* _DIRECTIONS FOR THIS TASK_: Please set down, unchanged, the line containing "by rewrite Hdj." and all the lines that follow it until the data below ends.
*** AVAILABLE DATA ***
(* ===== verification/Tar.v ===== *)
(** The boot archive (ustar/tar_fs.cpp): a USTAR archive in memory is cut into its entries,
    and each becomes a node of the tree of Vfs.v. The archive is the array of its bytes
    from the address [m_tar_address] on. *)

From S2P Require Import Prelude Clib Storage Stack Strings PathView Buffers Checksum Vfs.

Definition TAR_ALIGNMENT : Z := 512.
Definition TAR_OCTAL_SIZE_LEN : Z := 12.

(** [USTARFileType::Directory]: ['5']. *)
Definition USTAR_Directory : Z := 53.

(** The members of [TarHeader] that are used: their offsets, and the size of the header. *)
Definition tar_name : Z := 0.
Definition tar_size : Z := 124.
Definition tar_typeflag : Z := 156.
Definition tar_magic : Z := 257.
Definition sizeof_TarHeader : Z := 512.

Section tar.
Context (mem : list Z) (m_tar_address : Z).

(** The digits from the last one to the first; [i] counts down. *)
Definition octal_to_decimal (octal : Z) : exec Z :=
  '(size, _) ← for_ (Z.to_nat (TAR_OCTAL_SIZE_LEN - 1)) 0
    (fun k '(size, current_multiplier) =>
       let i := TAR_OCTAL_SIZE_LEN - 1 - k in
       c ← aget mem (octal + (i - 1));
       Done (u32 (size + u32 ((char_value c - 48) * current_multiplier)), u32 (current_multiplier * 8)))
    (0, 1);
  Done size.

Definition regulate_path (path : Z) : exec String :=
  full_path ← String_of_cstr mem path;
  full_path ← String_insert_cstr full_path 0 [SPLITER; 0] 0;
  c ← String_at full_path (u32 (s_size full_path - 1));
  if c =? SPLITER then String_pop_back full_path else Done full_path.

(** The slab from which [Heap::kmalloc] serves a request, by the size of its blocks; larger
    requests get pages of their own, which [kfree] unmaps. *)
Definition kmalloc_slab (size : Z) : option Z :=
  if size <=? 0x10 then Some 0x10 else if size <=? 0x20 then Some 0x20 else if size <=? 0x40 then Some 0x40
  else if size <=? 0x80 then Some 0x80 else if size <=? 0x100 then Some 0x100 else None.

(** [sizeof(List<INode>::Node)]: two links, the members of [FSNode] with their virtual table,
    the data pointer, the lock and the list of children. *)
Definition sizeof_Node : Z := 8 + (4 + 12 + 16) + (4 + 8 + 24).

(** [m_name{name}] of the new node, where [name] is a view of a string that has been
    destroyed. Its block, the storage of the view, is the one that its slab gives out next, and
    keeps its contents until then. The node is allocated first: if it gets the block, it
    has been written over the characters. If the string gets the block, the characters are
    copied within it. *)
Definition name_of_destroyed (name : StringView) : exec String :=
  let block := sv_data name in
  if bool_decide (kmalloc_slab (alen block) = None) || bool_decide (kmalloc_slab sizeof_Node = kmalloc_slab (alen block)) then Fault
  else if bool_decide (kmalloc_slab (sv_size name + 1) = kmalloc_slab (alen block)) then
    data ← memcpy_within block 0 (sv_off name) (sv_size name);
    data ← aset data (sv_size name) 0;
    Done (mkString (sv_size name) (Some data))
  else String_of_view name.

Definition add_child_node (fs : Filesystem) (parent : nat) (name : StringView) (type size data : Z)
    : exec (Filesystem * nat) :=
  let node_type := if type =? USTAR_Directory then NT_Folder else NT_File in
  m_name ← name_of_destroyed name;
  let '(fs, child) := FSNode_with_name fs m_name node_type size CINode data in
  fs ← add_child fs parent child;
  Done (fs, child).

(** [while (directories.back()->m_name != path[-2] && directories.size() > 1)
    directories.pop();] *)
Definition pop_to_parent (fs : Filesystem) (path : PathView) (directories : Stack nat) : exec (Stack nat) :=
  while (S (Z.to_nat (Stack_size directories)))
    (fun directories =>
       back ← Stack_back directories;
       n ← node_at fs back;
       name ← PathView_index path (-2);
       differ ← String_neq_view (fn_name n) name;
       if differ && (1 <? Stack_size directories) then
         '(_, directories) ← Stack_pop directories; Done (inl directories)
       else Done (inr directories))
    directories.

Definition pop_to_root (directories : Stack nat) : exec (Stack nat) :=
  while (S (Z.to_nat (Stack_size directories)))
    (fun directories =>
       if 1 <? Stack_size directories then
         '(_, directories) ← Stack_pop directories; Done (inl directories)
       else Done (inr directories))
    directories.

(** One turn of the loop of [parse_ustar]. The path is a view of a string that is destroyed
    at once: its characters are read as they were until the heap gives its block out again,
    which happens first when the new node is made. *)
Definition parse_entry (fs : Filesystem) (directories : Stack nat) (tar_parser : Z)
    : exec (Filesystem * Stack nat * Z) :=
  let header := tar_parser - m_tar_address in
  s ← regulate_path (header + tar_name);
  path ← PathView_of_string s;
  directories ← (if 1 <? PathView_count path then pop_to_parent fs path directories
                 else pop_to_root directories);
  parent ← Stack_back directories;
  name ← PathView_index path (-1);
  typeflag ← aget mem (header + tar_typeflag);
  size ← octal_to_decimal (header + tar_size);
  '(fs, new_node) ← add_child_node fs parent name typeflag size
    (if negb (typeflag =? USTAR_Directory) then u32 (tar_parser + sizeof_TarHeader) else 0);
  directories ← (if typeflag =? USTAR_Directory then Stack_push directories new_node else Done directories);
  size ← octal_to_decimal (header + tar_size);
  let aligned_size := align_to size TAR_ALIGNMENT false in
  Done (fs, directories, u32 (u32 (tar_parser + sizeof_TarHeader) + aligned_size)).

(** [this] is the node of the file system. *)
Definition parse_ustar (fuel : nat) (fs : Filesystem) (this : nat) (size : Z) : exec Filesystem :=
  directories ← Stack_push (Stack_new 10) this;
  while fuel
    (fun '(fs, directories, tar_parser) =>
       if tar_parser <? u32 (m_tar_address + size) then
         c ← aget mem (tar_parser - m_tar_address + tar_name);
         if negb (truthy c) then Done (inr fs)
         else r ← parse_entry fs directories tar_parser; Done (inl r)
       else Done (inr fs))
    (fs, directories, m_tar_address).

Definition TarFS_alloc (fuel : nat) (fs : Filesystem) (name : StringView) (size : Z) : exec (Filesystem * nat) :=
  '(fs, this) ← FSNode_new fs name NT_Root 0 CTarFS 0;
  _ ← ASSERT (negb (m_tar_address =? 0));
  differ ← strncmp mem tar_magic [117; 115; 116; 97; 114; 0] 0 5;
  _ ← ASSERT (negb differ);
  fs ← parse_ustar fuel fs this size;
  Done (fs, this).

End tar.

(** * Numbers and names in a header *)

(** The number that octal digits stand for. *)
Fixpoint octal (ds : list Z) : Z :=
  match ds with
  | [] => 0
  | d :: ds => d * 8 ^ alen ds + octal ds
  end.

Lemma octal_to_decimal_spec (pre ds post : list Z) :
  length ds = 11%nat -> Forall (fun d => 0 <= d < 8) ds ->
  octal_to_decimal (pre ++ (Z.add 48 <$> ds) ++ post) (alen pre) = Done (u32 (octal ds)).
Proof.
  intros Hl Hd. unfold octal_to_decimal. change (TAR_OCTAL_SIZE_LEN - 1) with 11.
  match goal with |- context [for_ ?n ?i ?body ?s] =>
    destruct (for_inv (fun k '(size, m) => size = u32 (octal (drop (Z.to_nat (11 - k)) ds)) /\ m = u32 (8 ^ k))
      body n i s) as ([size m] & E & Hs & _) end.
  - rewrite drop_ge by lia. done.
  - intros k [size m] Hk [-> ->]. change (Z.of_nat (Z.to_nat 11)) with 11 in Hk.
    set (j := Z.to_nat (11 - k - 1)). assert (Hj : (j < 11)%nat) by (unfold j; lia).
    destruct (lookup_lt_is_Some_2 ds j) as [d Hdj]; [lia|].
    assert (Hd8 : 0 <= d < 8) by (rewrite Forall_lookup in Hd; by eapply Hd).
    rewrite (aget_Done _ _ (48 + d)).
    + cbn [mbind exec_bind]. eexists. split; [done|].
      replace (Z.to_nat (11 - (k + 1))) with j by (unfold j; lia).
      rewrite (drop_S ds d j Hdj). replace (S j) with (Z.to_nat (11 - k)) by (unfold j; lia). cbn [octal].
      replace (alen (drop (Z.to_nat (11 - k)) ds)) with k by (unfold alen; rewrite length_drop; lia).
      unfold char_value. rewrite (proj2 (Z.ltb_lt _ _)) by lia. replace (48 + d - 48) with d by lia.
      split.
      * unfold u32. rewrite Zplus_mod_idemp_l, Zmult_mod_idemp_r, Zplus_mod_idemp_r. f_equal. lia.
      * unfold u32. rewrite Zmult_mod_idemp_l. f_equal. rewrite Z.pow_add_r by lia. done.
    + pose proof (alen_nonneg pre). lia.
    + rewrite lookup_app_r by (unfold alen; lia).
      rewrite lookup_app_l by (rewrite length_fmap; unfold alen; lia).
      rewrite list_lookup_fmap. replace (Z.to_nat (alen pre + (11 - k - 1)) - length pre)%nat with j by (unfold alen, j; lia).
      by rewrite Hdj.
  - cbn [mbind] in E. rewrite E. cbn [mbind exec_bind]. by rewrite Hs.
Qed.

Lemma String_of_cstr_rep (p cs r : list Z) :
  Forall (fun c => c <> 0) cs -> alen cs + 1 < 2 ^ 32 ->
  exists s, String_of_cstr (p ++ cs ++ 0 :: r) (alen p) = Done s /\ str_rep s cs.
Proof.
  intros Hnz Hb. unfold String_of_cstr. rewrite strlen_spec by (done || lia). cbn [mbind exec_bind].
  pose proof (alen_nonneg cs). rewrite u32_small by lia.
  assert (En : new_char (alen cs + 1) = replicate (length (cs ++ [0])) 0).
  { unfold new_char. rewrite u32_small by lia. f_equal. rewrite length_app. unfold alen. simpl. lia. }
  rewrite En. pose proof (memcpy_spec (cs ++ [0]) (replicate (length (cs ++ [0])) 0) [] [] p r) as E.
  rewrite (@alen_nil Z) in E. cbn [app] in E. rewrite !app_nil_r, alen_snoc, <- app_assoc in E. cbn [app] in E.
  rewrite E by by rewrite length_replicate. cbn [mbind exec_bind]. eexists. split; [done|]. split; [done|]. by exists [].
Qed.

(** The elements of a path with splitters only between them, as an archive has them. *)
Definition joined (ws : list (list Z)) : list Z := tail (opened ws).

Lemma opened_joined ws : ws <> [] -> opened ws = SPLITER :: joined ws.
Proof. by destruct ws. Qed.

Definition clean (ws : list (list Z)) : Prop :=
  ws <> [] /\ Forall proper_element ws /\ Forall (Forall (fun c => c <> 0)) ws.

Lemma opened_nonzero ws : Forall (Forall (fun c : Z => c <> 0)) ws -> Forall (fun c => c <> 0) (opened ws).
Proof.
  induction 1 as [|w ws Hw Hws IH]; [by apply Forall_nil|]. rewrite opened_cons. apply Forall_cons. split; [done|].
  by apply Forall_app.
Qed.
*** End of AVAILABLE DATA ***
* _ANSWER SECTION_:
      by rewrite Hdj.
  - cbn [mbind] in E. rewrite E. cbn [mbind exec_bind]. by rewrite Hs.
Qed.

Lemma String_of_cstr_rep (p cs r : list Z) :
  Forall (fun c => c <> 0) cs -> alen cs + 1 < 2 ^ 32 ->
  exists s, String_of_cstr (p ++ cs ++ 0 :: r) (alen p) = Done s /\ str_rep s cs.
Proof.
  intros Hnz Hb. unfold String_of_cstr. rewrite strlen_spec by (done || lia). cbn [mbind exec_bind].
  pose proof (alen_nonneg cs). rewrite u32_small by lia.
  assert (En : new_char (alen cs + 1) = replicate (length (cs ++ [0])) 0).
  { unfold new_char. rewrite u32_small by lia. f_equal. rewrite length_app. unfold alen. simpl. lia. }
  rewrite En. pose proof (memcpy_spec (cs ++ [0]) (replicate (length (cs ++ [0])) 0) [] [] p r) as E.
  rewrite (@alen_nil Z) in E. cbn [app] in E. rewrite !app_nil_r, alen_snoc, <- app_assoc in E. cbn [app] in E.
  rewrite E by by rewrite length_replicate. cbn [mbind exec_bind]. eexists. split; [done|]. split; [done|]. by exists [].
Qed.

(** The elements of a path with splitters only between them, as an archive has them. *)
Definition joined (ws : list (list Z)) : list Z := tail (opened ws).

Lemma opened_joined ws : ws <> [] -> opened ws = SPLITER :: joined ws.
Proof. by destruct ws. Qed.

Definition clean (ws : list (list Z)) : Prop :=
  ws <> [] /\ Forall proper_element ws /\ Forall (Forall (fun c => c <> 0)) ws.

Lemma opened_nonzero ws : Forall (Forall (fun c : Z => c <> 0)) ws -> Forall (fun c => c <> 0) (opened ws).
Proof.
  induction 1 as [|w ws Hw Hws IH]; [by apply Forall_nil|]. rewrite opened_cons. apply Forall_cons. split; [done|].
  by apply Forall_app.
Qed.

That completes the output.